A regional renaissance could be the key to economic recovery post-COVID-19, with resource and agricultural regions still driving national GDP, according to the Regional Australia Institute.
The latest figures show new job postings in regional Australia hit 11,000 in June; a 22 per cent increase from May. This compares well with an 11pc increase in new job postings in June in mainland state capitals.
RAI chief economist Kim Houghton said the huge variation in the number of businesses on JobKeeper across regional Australia indicated the extent to which some regions are in a stronger position than others.
"Rural postcodes such as Moura, Bordertown, Donald, Cressy, Hopetoun, and Yenda are all examples of areas that have a very low number of businesses registered for JobKeeper - less than 50 in fact," Dr Houghton said.
"In contrast, Queensland postcodes of Cairns, Toowoomba, Surfers Paradise and Southport each have over 2,400 businesses registered. Byron Bay, Margaret River, Eumundi, Gold Coast hinterland, Apollo Bay, Barossa Valley and Launceston are also areas with a high reliance on JobKeeper," she said.
Rural Bank CEO and Group Executive Partnerships, Marketing and Corporate Affairs at Bendigo and Adelaide Bank, Alexandra Gartmann, said it was important to keep sight of local economies and how different sectors are being affected by the crisis.

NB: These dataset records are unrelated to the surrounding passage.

(** The history is append-only: every entry keeps its place, its
    identity, generation and fingerprint, an entry once retired is never
    active again, and a generation stands for one identity for ever. *)
Theorem enroll_append_only l requested c l' i e :
  Enrollable requested → enroll l requested = Ok (c, l') → l_entries l !! i = Some e →
  ∃ e', l_entries l' !! i = Some e' ∧ e_identity e' = e_identity e ∧
    (e_active e = false → e_active e' = false) ∧
    ∀ j x, l_entries l' !! j = Some x → id_generation (e_identity x) = id_generation (e_identity e) → j = i.
Proof.
  intros Hr E Hi. destruct (enroll_inv _ _ _ _ Hr E) as (_ & es & c1 & [Hx Hval _ _ _] & _ & _ & -> & _).
  assert (Hval' : ValidEntries (retire requested <$> es)) by (by eapply valid_weaker; [apply retire_weaker|]).
  assert (Hx' : Extends (l_entries l) (retire requested <$> es))
    by (etrans; [exact Hx|apply extends_weaker, retire_weaker]).
  destruct (extends_lookup _ _ _ _ Hx' Hi) as (e' & He' & Hid & Hact).
  exists e'. split_and!; [done|done| |].
  - intros Ha. destruct (e_active e') eqn:Ea; [|done]. rewrite Hact in Ha; done.
  - intros j x Hj Hg. cbn [l_entries] in *. rewrite <- Hid in Hg.
    destruct (decide (i = j)) as [->|Hij]; [done|]. exfalso.
    destruct (decide (i < j)%nat) as [Hlt|Hge].
    + pose proof (valid_lookup _ i j _ _ Hval' He' Hj Hlt) as [Hgen _]%clashes_false. congruence.
    + assert (Hlt : (j < i)%nat) by lia.
      pose proof (valid_lookup _ j i _ _ Hval' Hj He' Hlt) as [Hgen _]%clashes_false. congruence.
Qed.

(** at most one active entry of an id: the last *)
Lemma active_last es i j e e' :
  ValidEntries es → es !! i = Some e → es !! j = Some e' → e_active e = true →
  id_id (e_identity e) = id_id (e_identity e') → (j <= i)%nat.
Proof.
  intros Hv Hi Hj Ha Eid. destruct (decide (i < j)%nat) as [Hlt|]; [|lia].
  pose proof (valid_lookup _ _ _ _ _ Hv Hi Hj Hlt) as [_ Hc]%clashes_false. destruct (Hc Eid). congruence.
Qed.

Lemma retire_fresh requested (es : list Entry) v : v ∈ requested → enrolled_entry v ∈ es → enrolled_entry v ∈ retire requested <$> es.
Proof.
  intros Hv Hf. apply list_elem_of_fmap. exists (enrolled_entry v). split; [|done].
  unfold retire, is_requested. cbn [e_active e_identity enrolled_entry].
  rewrite (proj2 (existsb_true _ _)); [done|]. exists v. split; [done|apply String.eqb_refl].
Qed.

(** enrolling what is already enrolled changes nothing *)
Lemma enroll_all_same requested sub es changed :
  ValidEntries es → sub ⊆ requested → (∀ v, v ∈ requested → enrolled_entry v ∈ es) →
  enroll_all sub changed es = Ok (changed, es).
Proof.
  intros Hv Hsub Hf. revert changed. induction sub as [|v vs IH]; intros changed; [done|]. cbn [enroll_all].
  assert (Hin : enrolled_entry v ∈ es) by (apply Hf; set_solver).
  assert (enroll_one v es = Ok (false, es)) as ->.
  { apply list_elem_of_lookup in Hin as (k & Hk). unfold enroll_one.
    destruct (rposition (id_id v) es) as [i|] eqn:Er.
    - apply rposition_some in Er as (old & Hold & Eold & Hlast).
      assert (i = k) as ->.
      { pose proof (active_last es k i (enrolled_entry v) old Hv Hk Hold eq_refl (eq_sym Eold)).
        destruct (decide (i < k)%nat) as [Hlt|]; [|lia]. by eapply Hlast in Hlt; [|exact Hk]. }
      rewrite Hk in Hold. injection Hold as <-. rewrite Hk. cbn [enrolled_entry e_active e_identity negb orb].
      rewrite !bool_decide_true by done. by rewrite String.eqb_refl.
    - eapply rposition_none in Er; [|by eapply list_elem_of_lookup_2]. done. }
  cbn [mbind result_bind]. rewrite orb_false_r. apply IH. set_solver.
Qed.

Lemma retire_twice requested (es : list Entry) : retire requested <$> (retire requested <$> es) = retire requested <$> es.
Proof.
  rewrite <- list_fmap_compose. apply list_fmap_ext. intros i e _. cbn. unfold retire.
  destruct (e_active e && _) eqn:E; [done|]. by rewrite E.
Qed.

Lemma retires_none requested (es : list Entry) : existsb (retires requested) (retire requested <$> es) = false.
Proof.
  apply existsb_false. intros x (e & -> & _)%list_elem_of_fmap. unfold retires, retire.
  destruct (e_active e && _) eqn:E; [done|]. exact E.
Qed.

Lemma enroll_active l requested c l' :
  Enrollable requested → enroll l requested = Ok (c, l') →
  (∀ v, enrolled_entry v ∈ l_entries l' ↔ v ∈ requested) ∧
  (c = false → l' = l) ∧
  enroll l' requested = Ok (false, l').
Proof.
  intros Hr E. pose proof (enroll_inv _ _ _ _ Hr E) as (Hv & es & c1 & [Hx Hval Hlen Hk Hf] & Hc1 & -> & -> & n & Hn).
  assert (Hval' : ValidEntries (retire requested <$> es)) by (by eapply valid_weaker; [apply retire_weaker|]).
  split_and!; cbn [l_entries].
  - intros v. split.
    + intros (e & Ee & He)%list_elem_of_fmap. unfold retire in Ee.
      destruct (e_active e && _) eqn:Eb; [discriminate Ee|]. subst e. cbn [enrolled_entry e_active andb] in Eb.
      apply negb_false_iff, existsb_true in Eb as (w & Hw & Ew%String.eqb_eq). cbn [e_identity enrolled_entry] in Ew.
      assert (v = w) as ->; [|done]. pose proof (Hf w Hw) as Hfw.
      apply list_elem_of_lookup in He as (i & Hi). apply list_elem_of_lookup in Hfw as (j & Hj).
      pose proof (active_last es i j _ _ Hval Hi Hj eq_refl (eq_sym Ew)).
      pose proof (active_last es j i _ _ Hval Hj Hi eq_refl Ew). assert (i = j) as -> by lia.
      rewrite Hi in Hj. by injection Hj.
    + intros Hin. by apply retire_fresh; [|apply Hf].
  - intros [-> Hret]%orb_false_iff. rewrite Hc1 by done. rewrite Hc1 in Hret by done.
    destruct l as [ver es0]. cbn [l_version l_entries] in *. f_equal.
    rewrite <- (list_fmap_id es0) at 2. apply list_fmap_ext. intros i e Hi.
    apply list_elem_of_lookup_2 in Hi. rewrite existsb_false in Hret. apply Hret in Hi.
    unfold retire. unfold retires in Hi. by rewrite Hi.
  - unfold enroll. pose proof (enroll_valid _ _ _ _ Hr E) as Hvalid. rewrite Hvalid.
    cbn [mbind result_bind l_entries l_version].
    rewrite (enroll_all_same requested requested (retire requested <$> es) false); [|done|done|].
    + cbn [mbind result_bind]. rewrite retires_none, retire_twice. rewrite Hn. done.
    + intros v Hin. by apply retire_fresh; [|apply Hf].
Qed.

(** After enrollment the active identities are exactly the requested
    ones, each once; when nothing changed the ledger is the one that was read,
    and enrolling the same set again changes nothing. *)
Theorem enroll_activates l requested c l' :
  Enrollable requested → enroll l requested = Ok (c, l') →
  (∀ v, enrolled_entry v ∈ l_entries l' ↔ v ∈ requested) ∧
  (c = false → l' = l) ∧
  enroll l' requested = Ok (false, l').
Proof. apply enroll_active. Qed.
End Ledger.

(** ** The identities of a parsed authority *)
Lemma insert_identity_perm x xs : insert_identity x xs ≡ₚ x :: xs.
Proof.
  induction xs as [|y ys IH]; [done|]. cbn [insert_identity]. destruct (str_lt _ _); [|done].
  rewrite IH. apply Permutation_swap.
Qed.

Lemma sort_identities_perm xs : sort_identities xs ≡ₚ xs.
Proof.
  unfold sort_identities. induction xs as [|x xs IH]; [done|]. cbn [foldr].
  by rewrite insert_identity_perm, IH.
Qed.

Lemma collect_ok {A B} (f : A → Result B) xs ys :
  collect f xs = Ok ys ↔ Forall2 (fun x y => f x = Ok y) xs ys.
Proof.
  revert ys. induction xs as [|x xs IH]; intros ys; cbn [collect].
  - split; [intros [= <-]; constructor|by inversion 1].
  - split.
    + intros E. open_bind E as y Hy. open_bind E as zs Hzs. injection E as <-. constructor; [done|by apply IH].
    + inversion 1 as [|? y ? zs Hy Hzs]; subst. apply IH in Hzs. by rewrite Hy, Hzs.
Qed.
Lemma clauses_spec schema cs n em ps em' :
  Numbered n em → compile_clauses schema d cs em = Ok (ps, em') →
  ps = render q <$> clauses_tokens d n cs ∧ Forall (fun c => ∃ i, validate_column (wc_col c) schema = Ok i) cs ∧
  ∃ bs, Forall2 (fun v b => bind_of v = Some b) (cs ≫= clause_values) bs ∧ em_binds em' = em_binds em ++ bs ∧
    Numbered (n + len (cs ≫= clause_values)) em'.
Proof.
  revert n em ps. induction cs as [|c cs IH]; intros n em ps Hn E; cbn [compile_clauses clauses_tokens] in *.
  - injection E as <- <-. split_and!; [done|constructor|]. exists [].
    rewrite app_nil_r, N.add_0_r. split_and!; [constructor|done|done].
  - open_bind E as col Hcol. open_bind E as [p em1] Hp. open_bind E as [ps1 em2] Hps. injection E as <- <-.
    apply (clause_spec _ _ n) in Hp as (-> & bs & Hf & Hb & Hn'); [|done].
    apply (IH (n + len (clause_values c))) in Hps as (-> & Hcols & bs' & Hf' & Hb' & Hn''); [|done].
    split_and!; [done|constructor; eauto|]. exists (bs ++ bs').
    change ((c :: cs) ≫= clause_values) with (clause_values c ++ (cs ≫= clause_values)).
    split_and!; [by apply Forall2_app|rewrite Hb', Hb; by rewrite app_assoc|].
    rewrite len_app. by replace (n + (len (clause_values c) + len (cs ≫= clause_values)))
      with (n + len (clause_values c) + len (cs ≫= clause_values)) by lia.
Qed.

Lemma orders_spec schema os ps :
  compile_orders schema d os = Ok ps →
  ps = render q <$> (order_tokens <$> os) ∧ Forall (fun o => ∃ i, validate_column (ob_col o) schema = Ok i) os.
Proof.
  revert ps. induction os as [|o os IH]; intros ps E; cbn [compile_orders] in E.
  - by injection E as <-.
  - open_bind E as i Hi. open_bind E as ps1 Hps. injection E as <-. apply IH in Hps as [-> Hf].
    split; [|constructor; eauto]. cbn [fmap list_fmap]. unfold order_tokens at 2.
    by rewrite !render_app, !render_T, render_I.
Qed.
(** A scrubbed URL keeps none of its credentials: for a URL written from
    its parts, scrubbing yields the same URL with the user information, every
    parameter value and the fragment replaced by the marker, and scheme, host,
    path, parameter names and separators untouched. *)
Theorem scrub_url_redacts u : PlainUrl u → scrub_url (url_text u) = url_text (redacted u).
Proof.
  intros Hu. unfold scrub_url.
  assert (Hscheme : find_scheme_end (url_text u) = Some (length (u_scheme u))).
  { unfold url_text. apply find_scheme_at, (pu_scheme u Hu). set_solver. }
  rewrite Hscheme, (url_fragment u Hu). rewrite (url_text_base (redacted u)).
  set (frag := match u_fragment u with Some _ => Some _ | None => None end).
  assert (Htake : take (default (length (url_text u)) frag) (url_text u) = base_text u ++ query_text u).
  { subst frag. rewrite url_text_base. unfold fragment_text. destruct (u_fragment u) as [f|]; cbn [from_option id].
    - rewrite app_assoc. apply take_app_length.
    - rewrite app_nil_r. by apply take_ge. }
  rewrite Htake, (url_query u Hu).
  set (qs := match u_query u with Some _ => Some _ | None => None end).
  assert (Hbase : take (default (length (url_text u)) (match qs with Some i => Some i | None => frag end)) (url_text u)
    = base_text u).
  { subst qs frag. rewrite url_text_base. unfold query_text, fragment_text.
    destruct (u_query u) as [[ps l]|]; cbn [from_option id app]; [by rewrite take_app_length|].
    destruct (u_fragment u); cbn [from_option id].
    - by rewrite app_nil_r, take_app_length.
    - rewrite app_nil_r. by apply take_ge. }
  rewrite Hbase. cbv zeta. rewrite (proj2 (scrub_base u Hu)). f_equal. f_equal.
  - subst qs frag. unfold query_text at 2. cbn [redacted u_query].
    destruct (u_query u) as [[ps l]|] eqn:Eq; [|done].
    assert (Hq : query_text u = "?"%char :: params_text ps l) by (unfold query_text; by rewrite Eq).
    destruct (pu_query u Hu _ _ Eq) as [Hl Hf]. f_equal. rewrite <- (scrub_params ps l Hl Hf). do 3 f_equal.
    assert (Hdrop : drop (length (base_text u) + 1) (url_text u) = params_text ps l ++ fragment_text u).
    { rewrite url_text_base, Hq, <- drop_drop, drop_app_length. done. }
    rewrite Hdrop. unfold fragment_text. destruct (u_fragment u) as [f|] eqn:Ef; cbn [from_option id].
    + rewrite Hq, length_app. cbn [length].
      replace (length (base_text u) + S (length (params_text ps l)) - (length (base_text u) + 1))%nat
        with (length (params_text ps l)) by lia.
      apply take_app_length.
    + rewrite app_nil_r. apply take_ge. rewrite url_text_base, Hq. unfold fragment_text. rewrite Ef, !length_app. cbn. lia.
  - subst frag. unfold fragment_text. cbn [redacted u_fragment]. by destruct (u_fragment u).
Qed.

"The accommodation and food services industry has been the hardest hit, with 83 per cent of our customers reporting significant revenue loss. In contrast, 24 per cent of agriculture, forestry and fishing customers have been similarly affected. A challenge for agriculture is now in sourcing labour, which will create new regional employment opportunities," Ms Gartmann said.
"Supporting local businesses is essential to rebuilding the economy. From our customers, we've also seen a real commitment to buying local and supporting Australian businesses across all geographic groups - urban and regional," she said.
"While focus has rightly been on supporting public health and the national economy, we must continue to look at smaller, local economies and the important role that they play in the broader Australian economy."
Dr Houghton said JobKeeper had been a lifeline for some areas of regional Australia that had economies based on heavily-impacted sectors such as tourism, hospitality, and transport. It has kept money flowing into, and then around and within communities.
"Winding it back incrementally and essentially giving regional businesses more time to adapt is greatly appreciated, and is vital for the survival of some," she said.
"We are really starting to see the divergence in economic performance between regions and now is the time to consider place-based recovery responses which are tailored to each region's needs."